実際に聞き手である私には、そんな魂胆が見え見えだったので、そういう意味では功を奏してはいなかったのだが、その心遣いだけで嬉しかった私は、結果的に苦笑になってしまったが、それでも笑みを浮かべる事が出来たのだった。
「…とまぁ、話が色んな方向に脱線させたりしちゃったから、長くなったけれど、これまで話したのが大まかな、代々なされてきた僕らケリドウェンに課せられた掟…だし、宿命(さだめ)なんだ。…ふふ、これで良いかな?」
と、男はここまで先程来、努めてだろう明るい飄々とした調子で最後まで言い終えたのを聞いていた私は、繰り返しになるが、その様な心遣い自体がありがたく思っていたので、同じ類のは無理だったが、しかしそれでも、私は私で努めて笑顔を作るとお礼を返すのだった。
「いーえー」
と男は今までの笑顔をやんわりと緩めた微笑で応えてくれたのだが、その直後、急に照れ笑いを浮かべて、頭を掻きつつ言った。

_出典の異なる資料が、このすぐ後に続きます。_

(** * 5Head: boards, timelines and positions of a multiverse chess variant

    A shallow embedding of [types.h], [position.h] and [position.cpp]:
    the 2D board with its piece lists ([Board2D]), the timeline of boards
    ([Timeline]) and the multiverse container ([Position]) with its
    branch-creation routine [new_timeline].

    Conventions of the embedding.
    - [int] values ([Time], [L], array indices, [Piece], [Square2D]) are
      integers of [Z].  Signed overflow of [int] is undefined behaviour in
      C++ and is not modelled: times and counts stay far inside the range.
    - The two active-line counters of [Position] are [short]; an increment
      and a conversion to [short] reduce the value to 16 bits ([to_short]).
    - Every array or vector access is checked by the model: an index out
      of range is undefined behaviour in the source and gives [Undefined]
      here.  A failed [assert] gives [AssertFail] (assertions enabled).
    - A board held through [std::shared_ptr] in a timeline is modelled by
      its value. *)

From Stdlib Require Import ZArith List Lia Bool String Ascii.
From stdpp Require Import base list.

Open Scope Z_scope.

(** ** Outcomes of a call *)

Inductive outcome (A : Type) : Type :=
| Ok (a : A)
| AssertFail
| Undefined.

Arguments Ok {A} a.
Arguments AssertFail {A}.
Arguments Undefined {A}.

Definition obind {A B : Type} (m : outcome A) (k : A -> outcome B) : outcome B :=
  match m with
  | Ok a => k a
  | AssertFail => AssertFail
  | Undefined => Undefined
  end.

#[global] Instance outcome_ret : MRet outcome := fun A a => Ok a.
#[global] Instance outcome_bind : MBind outcome := fun A B k m => obind m k.
#[global] Instance outcome_fmap : FMap outcome :=
  fun A B f m => obind m (fun a => Ok (f a)).

(** [rd a i] is the read [a[i]] and [wr a i x] the write [a[i] = x] of an
    array or vector of the source. *)
Definition rd {A : Type} (a : list A) (i : Z) : outcome A :=
  if 0 <=? i then
    match a !! Z.to_nat i with
    | Some x => Ok x
    | None => Undefined
    end
  else Undefined.

Definition wr {A : Type} (a : list A) (i : Z) (x : A) : outcome (list A) :=
  if (0 <=? i) && (i <? Z.of_nat (length a))
  then Ok (<[Z.to_nat i := x]> a)
  else Undefined.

「いやー、しっかし、なんでこんなに僕は饒舌に話してるのかな?こんな話、今まで誰にも話した事なかったのに」
「…っぷ、あはは!私も初めて聞いたわ、あなたのそんな話」
と、ここまで本人なりに空気を読んで自重してくれていたらしく、静観に徹していたナニカが、先ほどから同じく腰掛けている大きな窓の縁に腰かけたまま、明るく笑い飛ばしつつ言った。

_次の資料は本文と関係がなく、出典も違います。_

(** The argument is whatever [parse_response] returned.  A falsy value is the
    "No locations generated" failure; a list is ordered and then promoted;
    a non-empty string (the other value [parse_response] can return) fails
    with [TypeError] when it is indexed or unpacked, and a dict is indexed by
    [0], a [KeyError]. *)
Definition validate_prediction_locations (prediction_locations_list : json)
  : result (list Schemas.LocationCreate) :=
  if negb (truthy prediction_locations_list)
  then Raise (HTTPException 400 NoLocationsGenerated)
  else
    match prediction_locations_list with
    | JArr items =>
        ordered_locations <- Geo.order_locations_by_distance items ;;
        match traverse Schemas.LocationCreate_new ordered_locations with
        | Ok locations_list => Ok locations_list
        | Raise ValidationError =>
            Raise (HTTPException 400 (InvalidLocationData (nth 0 items JNull)))
        | Raise e => Raise e
        end
    | JObj _ => Raise KeyError
    | _ => Raise TypeError
    end.

End Floats.

End Validator.

(** ** [app/models.py]: a stored trip *)

Record Trip : Type := {
  id : Z;
  request_id : Z;
  parent_id : option Z;
  response_json : json;
  num_places : option Z;
  trip_type : TripTypeEnum
}.

Definition request_id_of (t : Trip) : Z := request_id t.

(** ** [app/openai_client.py] *)

Module Client.

(** The two system prompts of [app/trip_prompts.py], by name. *)
Inductive prompt : Type :=
| TRIP_PROMPT_SEVERAL_PLACES
| TRIP_PROMPT_SINGLE_PLACE.

(** [TRIP_TYPE.get(trip_type, TRIP_PROMPT_SEVERAL_PLACES)]. *)
Definition TRIP_TYPE (trip_type : TripTypeEnum) : prompt :=
  match trip_type with
  | several_places => TRIP_PROMPT_SEVERAL_PLACES
  | by_place => TRIP_PROMPT_SINGLE_PLACE
  end.

(** Message text is kept as the pieces of the f-string that builds it. *)
Inductive fragment : Type :=
| Lit (s : string)
| Template (p : prompt)
| Repr (v : json)
| Int (n : Z).

Record message : Type := {
  role : string;
  content : list fragment
}.

(** The fields of [OpenAIChatClientTrip] the pipeline uses. *)
Record client : Type := {
  model : string;
  messages : list message;
  system_prompt : prompt
}.

Definition add_message (self : client) (role : string) (content : list fragment)
  : client :=
  {| model := model self;
     messages := messages self ++ [{| role := role; content := content |}];
     system_prompt := system_prompt self |}.

(** [self.messages.pop()]. *)
Definition pop_message (self : client) : client :=
  {| model := model self;
     messages := removelast (messages self);
     system_prompt := system_prompt self |}.

(** [OpenAIChatClientTrip(api_key, model, trip_type)]. *)
Definition new_client (model : string) (trip_type : TripTypeEnum) : client :=
  add_message
    {| model := model; messages := []; system_prompt := TRIP_TYPE trip_type |}
    "system" [Template (TRIP_TYPE trip_type)].

(** *** The generative API as seen by the client *)

(** The keyword arguments of [chat.completions.create]. *)
Record request : Type := {
  req_model : string;
  req_messages : list message;
  response_format : string;
  temperature : Q
}.

(** A response text together with what [json.loads] makes of it ([None] when
    it raises [JSONDecodeError]).  The texts on which [json.loads] fails in
    another way (an integer literal of more than 4300 digits is a plain
    [ValueError], nesting beyond the recursion limit a [RecursionError]) are
    not modelled: [parse_response] does not catch those, and nothing below is
    stated about them. *)
Record payload : Type := {
  text : string;
  loads : option json
}.

(** What one call of the API does: a completion whose first choice has the
    given content (which the API may leave empty), or an exception. *)
Inductive api_outcome : Type :=
| Completion (content : option payload)
| ApiRaise (e : exn).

「それに…ふふ、そんなに上機嫌に表情豊かに話す姿もね」
と、ナニカが上体だけ前に倒して、相変わらず目は見えなかったが、もし見えていれば上目遣いをして見せていたであろう体勢を取ると、ますます男が照れて見せるので、私は先程まで覚えていた軽い緊張も徐々に解れていき、仕舞いには二人と一緒になって笑い合うのだった。

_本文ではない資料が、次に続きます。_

(** * groupcache: a shallow embedding of the cache engine and its proofs

    The development follows the packages of the repository:
    - [groupcache] (byteview.go, sinks.go, groupcache.go, http.go),
    - [lru] (lru/lru.go),
    - [consistenthash] (consistenthash/consistenthash.go),
    - [singleflight] (singleflight/singleflight.go),
    - [peermanager] (internal/app/peermanager).

    Conventions.  Go's [int] and [int64] are integers of 64 bits; they are
    modelled in [Z], and the arithmetic the program performs on them is
    wrapped by [int64] below.  A Go [string] is a sequence of bytes and is
    modelled by [string]; a [[]byte] is a [list byte].  A Go function that
    returns [(v, err)] returns a pair whose second component is an
    [option error], [None] standing for the nil error.  Calls to [log.Printf]
    are left out: they do not touch the state the program computes with. *)

From Stdlib Require Import ZArith List Bool Lia.
From Stdlib.Strings Require Import Ascii String Byte.
From Stdlib Require DecimalString.
From stdpp Require Import gmap strings list fin_maps sorting.

Local Open Scope Z_scope.

(** ** Go values shared by all packages *)

Module golang.

(** Two's complement wrap-around of 64-bit signed arithmetic. *)
Definition int64 (z : Z) : Z := (z + 2 ^ 63) mod 2 ^ 64 - 2 ^ 63.

Definition MaxInt64 : Z := 2 ^ 63 - 1.
Definition MinInt64 : Z := - 2 ^ 63.

(** [len] of a slice and of a string. *)
Definition len {A} (l : list A) : Z := Z.of_nat (length l).
Definition strlen (s : string) : Z := Z.of_nat (String.length s).

(** Values of the interface type [error]: those built by [errors.New],
    and the sentinel [io.EOF]. *)
Inductive error : Type :=
  | errors_New (text : string)
  | io_EOF.

(** The builtin [copy(dst, src)]: copies [min(len(dst), len(src))]
    elements to the front of [dst] and returns their number. *)
Definition copy {A} (dst src : list A) : list A * Z :=
  let n := Nat.min (length dst) (length src) in
  (take n src ++ drop n dst, Z.of_nat n).

(** A slice expression [x[from:]]: it panics ([None]) unless
    [0 <= from <= len(x)]. *)
Definition slice_from {A} (x : list A) (from : Z) : option (list A) :=
  if (0 <=? from) && (from <=? len x) then Some (drop (Z.to_nat from) x)
  else None.

(** The conversions [[]byte(s)] and [string(b)]. *)
Definition bytes_of_string (s : string) : list byte := list_byte_of_string s.
Definition string_of_bytes (b : list byte) : string := string_of_list_byte b.

(** Equality of bytes is decidable. *)
#[global] Instance byte_eq_dec : EqDecision byte.
Proof.
  intros x y. destruct (Byte.eqb x y) eqn:E.
  - left. by apply Byte.byte_dec_bl.
  - right. intros ->. by rewrite Byte.byte_dec_lb in E.
Defined.

(** An index expression [x[i]]: it panics ([None]) unless
    [0 <= i < len(x)]. *)
Definition at_index {A} (x : list A) (i : Z) : option A :=
  if (0 <=? i) && (i <? len x) then x !! Z.to_nat i else None.

(** [make([]T, n)]: [n] zero values. *)
Definition make {A} (zero : A) (n : Z) : list A := replicate (Z.to_nat n) zero.

End golang.

(** ** Package groupcache, byteview.go *)

Module byteview.
Import golang.

(** [ByteView]: [b] is used when it is not nil, [s] otherwise. *)
Record ByteView : Type := mkByteView {
  b : option (list byte);
  s : string
}.

(** The zero value [ByteView{}]. *)
Definition zero : ByteView := {| b := None; s := EmptyString |}.

Definition Len (v : ByteView) : Z :=
  match b v with
  | Some vb => len vb
  | None => strlen (s v)
  end.

Definition ByteSlice (v : ByteView) : list byte :=
  match b v with
  | Some vb => vb
  | None => bytes_of_string (s v)
  end.

(** [SliceFrom]: [v.b[from:]] or [v.s[from:]]; [None] when the slice
    expression panics. *)
Definition SliceFrom (v : ByteView) (from : Z) : option ByteView :=
  match b v with
  | Some vb =>
      vb' ← slice_from vb from; Some {| b := Some vb'; s := EmptyString |}
  | None =>
      sb' ← slice_from (bytes_of_string (s v)) from;
      Some {| b := None; s := string_of_bytes sb' |}
  end.

(** [Copy] returns the new contents of [dest] and the number of bytes
    copied. *)
Definition Copy (v : ByteView) (dest : list byte) : list byte * Z :=
  match b v with
  | Some vb => copy dest vb
  | None => copy dest (bytes_of_string (s v))
  end.

(** [ReadAt(p, off)] returns the new contents of [p], [n] and [err];
    the outer option is [None] if the call panics. *)
Definition ReadAt (v : ByteView) (p : list byte) (off : Z)
  : option (list byte * Z * option error) :=
  if off <? 0 then Some (p, 0, Some (errors_New "view: invalid offset"))
  else if off >=? Len v then Some (p, 0, Some io_EOF)
  else
    v' ← SliceFrom v off;
    let '(p', n) := Copy v' p in
    Some (p', n, if n <? len p then Some io_EOF else None).

(** [String]: [string(v.b)] or [v.s]. *)
Definition String (v : ByteView) : string :=
  match b v with
  | Some vb => string_of_bytes vb
  | None => s v
  end.

(** [At]: [v.b[i]] or [v.s[i]]; [None] when the index expression panics. *)
Definition At (v : ByteView) (i : Z) : option byte :=
  match b v with
  | Some vb => at_index vb i
  | None => at_index (bytes_of_string (s v)) i
  end.

(** The loop [for i, bi := range x { if bi != y[i] { return false } }]
    followed by [return true], of [EqualString] and [EqualBytes], from
    the index [i] on; [None] when [y[i]] panics. *)
Fixpoint range_equal (x y : list byte) (i : Z) : option bool :=
  match x with
  | [] => Some true
  | bi :: x' =>
      yi ← at_index y i;
      if negb (Byte.eqb bi yi) then Some false else range_equal x' y (i + 1)
  end.

Definition EqualString (v : ByteView) (s2 : string) : option bool :=
  match b v with
  | None => Some (bool_decide (s v = s2))
  | Some vb =>
      let l := Len v in
      if negb (strlen s2 =? l) then Some false
      else range_equal vb (bytes_of_string s2) 0
  end.

(** [bytes.Equal] compares the contents of two slices. *)
Definition EqualBytes (v : ByteView) (b2 : list byte) : option bool :=
  match b v with
  | Some vb => Some (bool_decide (vb = b2))
  | None =>
      let l := Len v in
      if negb (len b2 =? l) then Some false
      else range_equal b2 (bytes_of_string (s v)) 0
  end.

Definition Equal (v b2 : ByteView) : option bool :=
  match b b2 with
  | None => EqualString v (s b2)
  | Some bb => EqualBytes v bb
  end.

End byteview.

(** ** Package lru *)

Module lru.
Import golang.

(** container/list.  A list is the sequence of its elements, front first.
    An element ([*list.Element]) is represented by its address; what its
    field [Value] points to is kept in [elems] below. *)
Abbreviation Element := nat.

Definition MoveToFront (e : Element) (l : list Element) : list Element :=
  if decide (e ∈ l) then e :: filter (λ x, x ≠ e) l else l.

Definition Remove (e : Element) (l : list Element) : list Element :=
  filter (λ x, x ≠ e) l.

Definition Back (l : list Element) : option Element := last l.

Section Cache.
(** [Key] is any comparable value; [Value] is what the cache stores;
    [W] is the state the callback [OnEvicted] acts on. *)
Context {Key : Type} `{Countable Key} {Value W : Type}.

Record entry : Type := mkEntry { key : Key; value : Value }.

Record Cache : Type := mkCache {
  MaxEntries : Z;
  OnEvicted : option (Key → Value → W → W);
  ll : list Element;
  cache : option (gmap Key Element);  (* [None] is the nil map *)
  elems : gmap Element entry;         (* [e.Value] of every element *)
  next : Element                      (* the address of the next element *)
}.

(** Operations return [None] when they dereference an element that was
    never allocated; [lru_ok] below excludes it. *)

Definition removeElement (c : Cache) (e : Element) (w : W)
  : option (Cache * W) :=
  kv ← elems c !! e;
  let c' := {| MaxEntries := MaxEntries c; OnEvicted := OnEvicted c;
               ll := Remove e (ll c);
               cache := delete (key kv) <$> cache c;
               elems := elems c; next := next c |} in
  Some (c', match OnEvicted c with
            | Some f => f (key kv) (value kv) w
            | None => w
            end).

と、そんな中、「なんで急にこんなことを誰かに話そうって気になったのかな…?」と男が一人で真顔に戻ったかと思うと、少し俯きつつボソッと呟いた。
それが聞こえた私が思わず顔を向けると、それと同時に男は、ハッとした表情を浮かべつつ顔を上げた。
「…あ、そっか…ふふ、そう…なんだなぁ」
と、私達をそっちのけで一人何かに納得しているのか、ボソボソ言うのを見ていたので、「ふふ、何?どうかしたの?」と私が声をかけると、男は急に声を掛けられたというので、一瞬驚いた顔を見せていたが、すぐに冷静を取り戻して答えた。
「んーん、なんでもないよ。…”今”はね」
「…え?”今”…は?」
と、その内容もそうだが、そう話した男が如何にも何か意味ありげだと言いたげな含み笑いを浮かべていたので、尚更私はその理由について早速質問を試みようとした…のだが、それは予期せぬ男の言葉によって遮られる事となった。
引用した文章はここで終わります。